Pittman is one of the best offensive line coaches in the country, and when he arrived in Fayetteville, the offensive line was one of the few things that on paper seemed like it might be a strength. The Hogs returned 6 offensive linemen with starting experience when camp opened and added Notre Dame transfer Luke Jones as a depth piece.

The unit has had its moments, but one area it has truly struggled in is pass protection. The Hogs rank 101st in the country and dead last in the SEC in sack percentage allowed, giving up a sack on 9.18 percent of passing downs. That’s not on Franks, who has a quick trigger release and is plenty mobile enough to avoid pressure. That’s just simply losing 1-on-1 battles. How much of it relates to Kendal Briles’ scheme being a poor fit for Arkansas’ personnel is a fair question, but the bottom line is that this is a weakness Florida can exploit.

How do we know? Arkansas doesn’t even have an “if we protect well, we win” trendline. The Hogs have surrendered double-digit pressures in every game this season. They have surrendered at least 2 sacks in every game, and at least 3 sacks in every game but one. In other words, Franks spends too much time running for his life, a big reason the Razorbacks are so big-play reliant on offense and struggle to sustain drives.

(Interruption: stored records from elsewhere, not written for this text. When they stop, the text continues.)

(** The loop that reads the extents. *)
Lemma lfork_to_rfork_ok (n : nat) (i used : Z) (lfork store : list Z) :
  lenZ store = STORE_SIZE -> lenZ lfork = FORK_SIZE -> Forall is_byte lfork -> 0 <= i -> i + Z.of_nat n = VDFS4_EXTENTS_COUNT_IN_FORK -> 0 <= used <= i ->
  exists S, lfork_to_rfork n i used lfork store = Ok S /\ lenZ S = STORE_SIZE /\ (Forall is_byte store -> Forall is_byte S)
  /\ (forall o k, 0 <= o -> 0 <= k -> o + k <= 16 + 20 * i -> sub S o k = sub store o k)
  /\ (forall j, i <= j < VDFS4_EXTENTS_COUNT_IN_FORK -> mem_extent S j = narrow (disk_extent lfork j))
  /\ get32 S 196 = used + nonblank n i lfork.
Proof.
  revert i used store; induction n as [|n IH]; intros i used store Hs Hl Hb Hi Hn Hu; unfold VDFS4_EXTENTS_COUNT_IN_FORK, FORK_SIZE, STORE_SIZE in *; cbn [lfork_to_rfork].
  - destruct (assign_ok [(196, 4%nat, used)] store) as (S & E & St); [fields|]; exists S; split; [exact E|]; split; [by rewrite (st_len _ _ _ St)|]; split; [apply (st_byte _ _ _ St)|].
    split; [intros o k Ho Hk Hok; apply (st_out _ _ _ St); try lia; fields|]; split; [lia|]; rewrite (stored32 _ _ _ St 0 196 used) by (done || (cbn [drop]; fields)); cbn; rewrite u32_small; lia.
  - unfold FORK_DATA; rewrite !rd64_ok by lia; cbn [mbind run_bind]; set (b := get64 lfork (16 + 24 * i)); set (c := get64 lfork (16 + 24 * i + 8)); set (ib := get64 lfork (16 + 24 * i + 16)).
    set (l := [(16 + 20 * i, 8%nat, b); (32 + 20 * i, 4%nat, u32 c); (24 + 20 * i, 8%nat, ib)]); destruct (assign_ok l store) as (S1 & E1 & St); [unfold l; fields|]; pose proof (st_len _ _ _ St) as Hl1; rewrite E1; cbn [mbind run_bind].
    assert (0 <= u32 c < 2 ^ 32) as Hc by (apply Z.mod_pos_bound; lia).
    assert ((if negb (b =? 0) then used +32 1 else used) = used + if b =? 0 then 0 else 1) as -> by (destruct (b =? 0); cbn; [|rewrite u32_small]; lia).
    destruct (IH (i + 1) (used + if b =? 0 then 0 else 1) S1) as (S & E & HS & Hby & Hout & Hin & Hcnt); [lia|done|done|lia|lia|destruct (b =? 0); lia|].
    exists S; split; [exact E|]; split; [exact HS|]; split; [intros Hf; by apply Hby, (st_byte _ _ _ St)|]; split; [|split].
    + intros o k Ho Hk Hok; rewrite Hout by lia; apply (st_out _ _ _ St); try lia; unfold l; fields.
    + intros j Hj; destruct (decide (j = i)) as [->|]; [|apply Hin; lia]; rewrite (mem_extent_sub S1 S) by (try lia; apply Hout; lia).
      unfold mem_extent, disk_extent, narrow, FORK_DATA; cbn [first_block e_iblock block_count]; rewrite (stored64 _ _ _ St 0 (16 + 20 * i) b), (stored64 _ _ _ St 2 (24 + 20 * i) ib), (stored32 _ _ _ St 1 (32 + 20 * i) (u32 c)) by (done || (unfold l; cbn [drop]; fields)).
      fold b c ib; rewrite (u32_small (u32 c)) by lia; by rewrite !u64_small by (apply get64_range; auto; lia).
    + cbn [nonblank]; unfold disk_extent at 1, FORK_DATA; cbn [first_block]; fold b; lia.
Qed.

Lemma regular_valid_ok (n : nat) (i volume : Z) (lfork : list Z) : lenZ lfork = FORK_SIZE -> 0 <= i -> i + Z.of_nat n = VDFS4_EXTENTS_COUNT_IN_FORK ->
  exists r, regular_fork_valid n i volume lfork = Ok r
  /\ (r = true <-> forall j, i <= j < VDFS4_EXTENTS_COUNT_IN_FORK -> first_block (disk_extent lfork j) +64 block_count (disk_extent lfork j) <= volume).
Proof.
  unfold VDFS4_EXTENTS_COUNT_IN_FORK, FORK_SIZE; unfold disk_extent, FORK_DATA; cbn [first_block block_count]; revert i; induction n as [|n IH]; intros i Hl Hi Hn; cbn [regular_fork_valid]; [exists true; split; [done|]; split; [lia|done]|].
  unfold FORK_DATA; rewrite !rd64_ok by lia; cbn [mbind run_bind]; destruct (Z.ltb_spec volume (u64 (get64 lfork (16 + 24 * i) + get64 lfork (16 + 24 * i + 8)))) as [Hlt|Hge].
  - exists false; split; [done|]; split; [done|]; intros Ha; specialize (Ha i); lia.
  - destruct (IH (i + 1)) as (r & E & Hr); [done|lia|lia|]; exists r; split; [exact E|]; rewrite Hr; split; intros Ha j Hj; [|apply Ha; lia]; destruct (decide (j = i)) as [->|]; [lia|apply Ha; lia].
Qed.

(** ** Forks of regular files *)

(** The fork in memory is that of the inode [i]. *)
Definition fork_is (i : inode_info) (v : vnode) : Prop :=
  lenZ (v_store v) = STORE_SIZE /\ Forall is_byte (v_store v) /\ get32 (v_store v) 0 = total_block_count i /\ get32 (v_store v) 196 = used_extents i
  /\ (forall j, 0 <= j < VDFS4_EXTENTS_COUNT_IN_FORK -> getZ (extents i) j = Some (mem_extent (v_store v) j)).

(** A regular file or a symbolic link with its data in blocks, none of it in the
    record. *)
Definition plain_file (v : vnode) : Prop :=
  (S_ISREG (v_mode v) = true \/ S_ISLNK (v_mode v) = true) /\ vdfs4_is_inline_data_inode v = false /\ vdfs4_is_comp_inline_data_inode v = false.

Lemma mode_kinds (m : Z) : S_ISREG m = true \/ S_ISLNK m = true -> S_ISCHR m = false /\ S_ISBLK m = false /\ S_ISDIR m = false.
Proof. unfold S_ISREG, S_ISLNK, S_ISCHR, S_ISBLK, S_ISDIR; intros [->%Z.eqb_eq | ->%Z.eqb_eq]; auto. Qed.

Lemma le_value_zeros (n : nat) : le_value (replicate n 0) = 0.
Proof. induction n as [|n IH]; cbn; lia. Qed.

Lemma sub_zeros (n o k : Z) : 0 <= o -> 0 <= k -> o + k <= n -> sub (zeros n) o k = replicate (Z.to_nat k) 0.
Proof. intros; unfold sub, zeros; rewrite drop_replicate, take_replicate; f_equal; lia. Qed.

Lemma lenZ_zeros (n : Z) : 0 <= n -> lenZ (zeros n) = n.
Proof. intros; unfold lenZ, zeros; rewrite length_replicate; lia. Qed.

Lemma zeros_byte (n : Z) : Forall is_byte (zeros n).
Proof. apply Forall_replicate; unfold is_byte; lia. Qed.

Lemma disk_extent_blank (L : list Z) (j : Z) : sub L (FORK_DATA + 24 * j) 24 = replicate 24 0 -> lenZ L = FORK_SIZE -> 0 <= j < VDFS4_EXTENTS_COUNT_IN_FORK -> disk_extent L j = zero_extent.
Proof.
  unfold FORK_DATA, VDFS4_EXTENTS_COUNT_IN_FORK, FORK_SIZE; intros E Hl Hj; rewrite (disk_extent_sub (zeros 232) L) by (rewrite ?lenZ_zeros by lia; unfold FORK_DATA; try lia; by rewrite E, sub_zeros by lia).
  unfold disk_extent, get64, FORK_DATA; rewrite !sub_zeros, !le_value_zeros by lia; done.
Qed.

Section Fork.
Context (sbi : sb_info) (i : inode_info) (m : xmap) (F : list extent_info) (Hfile : file_ok sbi i m F).
Context (Hvol : 0 <= volume_blocks_count sbi < 2 ^ 32).

(** The extents of a consistent file, slot by slot. *)
Lemma file_slot (j : Z) : 0 <= j < VDFS4_EXTENTS_COUNT_IN_FORK ->
  if j <? used_extents i then exists e, getZ (extents i) j = Some e /\ ext_wf (volume_blocks_count sbi) e else getZ (extents i) j = Some zero_extent.
Proof.
  intros Hj; destruct Hfile as [[Hs Hu Hm _ _ _] Hwf _ _ _]; rewrite Hs; destruct (Z.ltb_spec j (used_extents i)) as [Hlt|Hge].
  - rewrite getZ_app_l by lia; destruct (getZ_is_Some F j) as (e & He); [lia|]; exists e; split; [exact He|]; apply Forall_app in Hwf as [Hwf _].
    rewrite Forall_forall in Hwf; apply Hwf; eapply getZ_elem; exact He.
  - rewrite getZ_app_r by lia; rewrite Hu; unfold getZ; destruct (Z.ltb_spec (j - used_extents i) 0); [lia|]; apply lookup_replicate_2; unfold VDFS4_EXTENTS_COUNT_IN_FORK in *; lia.
Qed.

(** What is written of the fork. *)
Record forked (v : vnode) (L : list Z) : Prop := {
  fd_len : lenZ L = FORK_SIZE;
  fd_byte : Forall is_byte L;
  fd_size : get64 L 0 = u64 (v_size v);
  fd_total : get64 L 8 = total_block_count i;
  fd_extents : forall j, 0 <= j < VDFS4_EXTENTS_COUNT_IN_FORK -> getZ (extents i) j = Some (disk_extent L j)
}.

Florida isn’t great at getting to the quarterback, ranking just 54th nationally in sack percentage, a far cry from the group that led the country in that category a season ago. But the Gators line has looked much improved since Kyree Campbell returned against Missouri, and it should be able to create pressure on Franks and force him into some uncomfortable down-and-distance situations.